Innenpolitisch kritisierte Biden in seiner Rede den sozialpolitischen Kurs der Republikaner. Anstatt die Reichen ihren gerechten Anteil an Steuern zahlen zu lassen, wollten einige Republikaner Krankenversicherungs- und Sozialversicherungsbezüge alle paar Jahre auf den Prüfstand stellen. Er werde aber nicht zulassen, dass bei der Sozialversicherung gekürzt werde, versprach der Demokrat. Gegen mögliche Vorstöße in diese Richtung werde er ein Veto einlegen. „Diese Leistungen gehören dem amerikanischen Volk“, betonte er. „Sie haben sie verdient.“
Einige Republikaner reagierten bei der Ansprache mit Zwischenrufen auf Bidens Aussagen an dieser Stelle. Biden verteidigte sich und sagte, einige Republikaner hätten diese Dinge tatsächlich vorgeschlagen. Nur aus Höflichkeit nenne er ihre Namen nicht.
„Verbieten Sie diese Sturmgewehre“
Gleichzeitig rief Biden die Republikaner dazu auf, einer Erhöhung der Schuldenobergrenze zuzustimmen. „Einige meiner republikanischen Freunde wollen die Wirtschaft als Geisel nehmen, es sei denn, ich stimme ihren Wirtschaftsplänen zu“, sagte Biden.

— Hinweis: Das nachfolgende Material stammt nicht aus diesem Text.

Lemma after_last_slash_dir (dir file acc : string) :
  after_last_slash acc (dir ++ "/" ++ file)
  = after_last_slash EmptyString file.
Proof.
  revert acc. induction dir as [| c dir IH]; intros acc; cbn.
  - reflexivity.
  - destruct (Ascii.eqb c "/"); apply IH.
Qed.

(** What follows the last slash of [dir/file] is [file]. *)
Lemma basename_dir (dir file : string) :
  ~ occurs "/" file -> basename (dir ++ "/" ++ file) = file.
Proof.
  intros Hno. unfold basename.
  rewrite after_last_slash_dir, after_last_slash_slashless by exact Hno.
  reflexivity.
Qed.

Lemma lower_char_slash (c : ascii) :
  Ascii.eqb (lower_char c) "/" = Ascii.eqb c "/".
Proof. destruct c as [[] [] [] [] [] [] [] []]; reflexivity. Qed.

Lemma lower_app (a b : string) : lower (a ++ b) = lower a ++ lower b.
Proof. induction a as [| x a IH]; cbn; [| rewrite IH]; reflexivity. Qed.

Lemma lower_after_last_slash (s acc : string) :
  lower (after_last_slash acc s) = after_last_slash (lower acc) (lower s).
Proof.
  revert acc. induction s as [| c s IH]; intros acc; cbn; [reflexivity |].
  rewrite lower_char_slash. destruct (Ascii.eqb c "/").
  - apply IH.
  - rewrite IH, lower_app. reflexivity.
Qed.
(** C6, as the code has it: whatever the connection test gave, the loop
    is entered with [previous_status] unset and [check_count] zero. *)
Theorem startup_previous_status_unset
    (env : network) (get_text : Str.str -> Str.str) (unicode_upper : Str.case_table)
    (st : MonitorState) (k : nat) (t : list event) (k' : nat) :
  startup env get_text unicode_upper k = (Ok st, t, k') ->
  previous_status st = None /\ check_count st = 0.
Proof.
  intros H. rewrite (startup_state env get_text unicode_upper st k t k' H). split; reflexivity.
Qed.

Lemma startup_previous_status_unset_witness :
  previous_status {| previous_status := None; check_count := 0 |} = None /\
  check_count {| previous_status := None; check_count := 0 |} = 0.
Proof.
  exact (startup_previous_status_unset
           (scripted [page "AMP Free is full"; delivered]) plain_text sample_case_table
           {| previous_status := None; check_count := 0 |} 0%nat
           [EvRequest get_verified; EvRequest (post_verified MonitorActive)] 2%nat
           eq_refl).
Defined.

(** C8: at the start only the start notice is sent, whether the connection
    test succeeded or failed; and the pass of the loop that follows the
    start and any number of failed polls, the one that can hold the first
    successful poll, sends no alert. *)
Theorem first_observation_no_alert
    (env : network) (get_text : Str.str -> Str.str) (unicode_upper : Str.case_table)
    (k : nat) :
  (forall r,
      result_of (check_website env get_text unicode_upper k) = Ok r ->
      alerts (events_of (startup env get_text unicode_upper k)) = [MonitorActive]) /\
  (forall st0 t k1 st k2,
      startup env get_text unicode_upper k = (Ok st0, t, k1) ->
      failed_polls env get_text unicode_upper st0 k1 st k2 ->
      alerts (events_of (cycle env get_text unicode_upper st k2)) = []).
Proof.
  split.
  - intros r H. now rewrite startup_alerts, H.
  - intros st0 t k1 st k2 Hs Hf.
    rewrite cycle_alerts.
    rewrite (failed_polls_previous env get_text unicode_upper st0 st k1 k2 Hf).
    rewrite (startup_state env get_text unicode_upper st0 k t k1 Hs). cbn [previous_status].
    destruct (result_of (check_website env get_text unicode_upper k2)) as [[f o s|err]|e];
      reflexivity.
Qed.

Lemma first_observation_no_alert_witness :
  let env := scripted [down; down; delivered; down; down; page "open"] in
  alerts (events_of (startup env plain_text sample_case_table 0%nat)) = [MonitorActive] /\
  alerts (events_of (cycle env plain_text sample_case_table
                           {| previous_status := None; check_count := 1 |} 5%nat)) = [].
Proof.
  cbv zeta. split.
  - apply (proj1 (first_observation_no_alert
                    (scripted [down; down; delivered; down; down; page "open"])
                    plain_text sample_case_table 0%nat) (PollFailed "connection refused")).
    reflexivity.
  - apply (proj2 (first_observation_no_alert
                    (scripted [down; down; delivered; down; down; page "open"])
                    plain_text sample_case_table 0%nat)
             {| previous_status := None; check_count := 0 |}
             [EvRequest get_verified; EvRequest get_unverified;
              EvRequest (post_verified MonitorActive)] 3%nat
             {| previous_status := None; check_count := 1 |} 5%nat).
    + reflexivity.
    + eapply failed_polls_more with (err := "connection refused").
      * reflexivity.
      * reflexivity.
      * apply failed_polls_none.
Defined.

(** * Further properties of the script *)

(** ** [send_discord_alert] and [check_website] *)

(** The webhook call makes the verified POST; when that raises it makes
    the same POST once without verification, and nothing after it. *)
Theorem send_discord_alert_single_fallback
    (env : network) (msg : message) (k : nat) :
  requests (events_of (send_discord_alert env msg k))
  = match env k (post_verified msg) with
    | Responds _ => [post_verified msg]
    | Raises _ => [post_verified msg; without_verification (post_verified msg)]
    end.
Proof.
  destruct (env k (post_verified msg)) as [r|e] eqn:H1.
  - now rewrite (send_verified_responds env msg k r H1).
  - destruct (env (S k) (post_unverified msg)) as [r|e'] eqn:H2.
    + now rewrite (send_fallback_responds env msg k e r H1 H2).
    + now rewrite (send_fallback_raises env msg k e e' H1 H2).
Qed.

(** The result of [check_website] from the outcome of its two attempts. *)
Lemma check_website_result (env : network) (get_text : Str.str -> Str.str) (unicode_upper : Str.case_table) (k : nat) :
  result_of (check_website env get_text unicode_upper k)
  = match page_outcome env k with
    | Responds r => Ok (page_result get_text unicode_upper r)
    | Raises e => if is_Exception e then Ok (PollFailed (exc_str e)) else Raise e
    end.
Proof.
  unfold page_outcome.
  destruct (env k get_verified) as [r|e] eqn:H1.
  - now rewrite (check_website_verified_responds env get_text unicode_upper k r H1).
  - destruct (env (S k) get_unverified) as [r|e'] eqn:H2.
    + now rewrite (check_website_fallback_responds env get_text unicode_upper k e r H1 H2).
    + rewrite (check_website_fallback_raises env get_text unicode_upper k e e' H1 H2).
      cbn [result_of fst]. reflexivity.
Qed.

Lemma page_result_success (get_text : Str.str -> Str.str) (unicode_upper : Str.case_table) (r : response) :
  success (page_result get_text unicode_upper r) = true <-> ~ (400 <= status_code r < 600).
Proof.
  unfold page_result.
  destruct (400 <=? status_code r) eqn:H1; destruct (status_code r <? 600) eqn:H2;
    cbn [andb success extract];
    try apply Z.leb_le in H1; try apply Z.leb_gt in H1;
    try apply Z.ltb_lt in H2; try apply Z.ltb_ge in H2;
    split; intros; try lia; try discriminate; try reflexivity.
Qed.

Er verwies darauf, dass der Kongress auch während der Amtszeit seines republikanischen Vorgängers Donald Trump die Schuldenobergrenze angehoben und so eine „wirtschaftliche Katastrophe“ verhindert habe. „Ich fordere den Kongress auf, diesem Beispiel zu folgen.“ Er werde in Verhandlungen zu dem Thema keine Kürzungen bei Sozialprogrammen akzeptieren.
Im Kampf gegen die grassierende Waffengewalt rief Biden zum Verbot von Sturmgewehren auf. Wie vor knapp 30 Jahren müsse es ein Gesetz zur Abschaffung der automatischen Waffen geben. Damals sei die Regelung schließlich ausgelaufen, daraufhin habe sich die Zahl der Toten durch Massaker verdreifacht. „Lassen Sie uns die Arbeit beenden, verbieten Sie diese Sturmgewehre!“, rief Biden.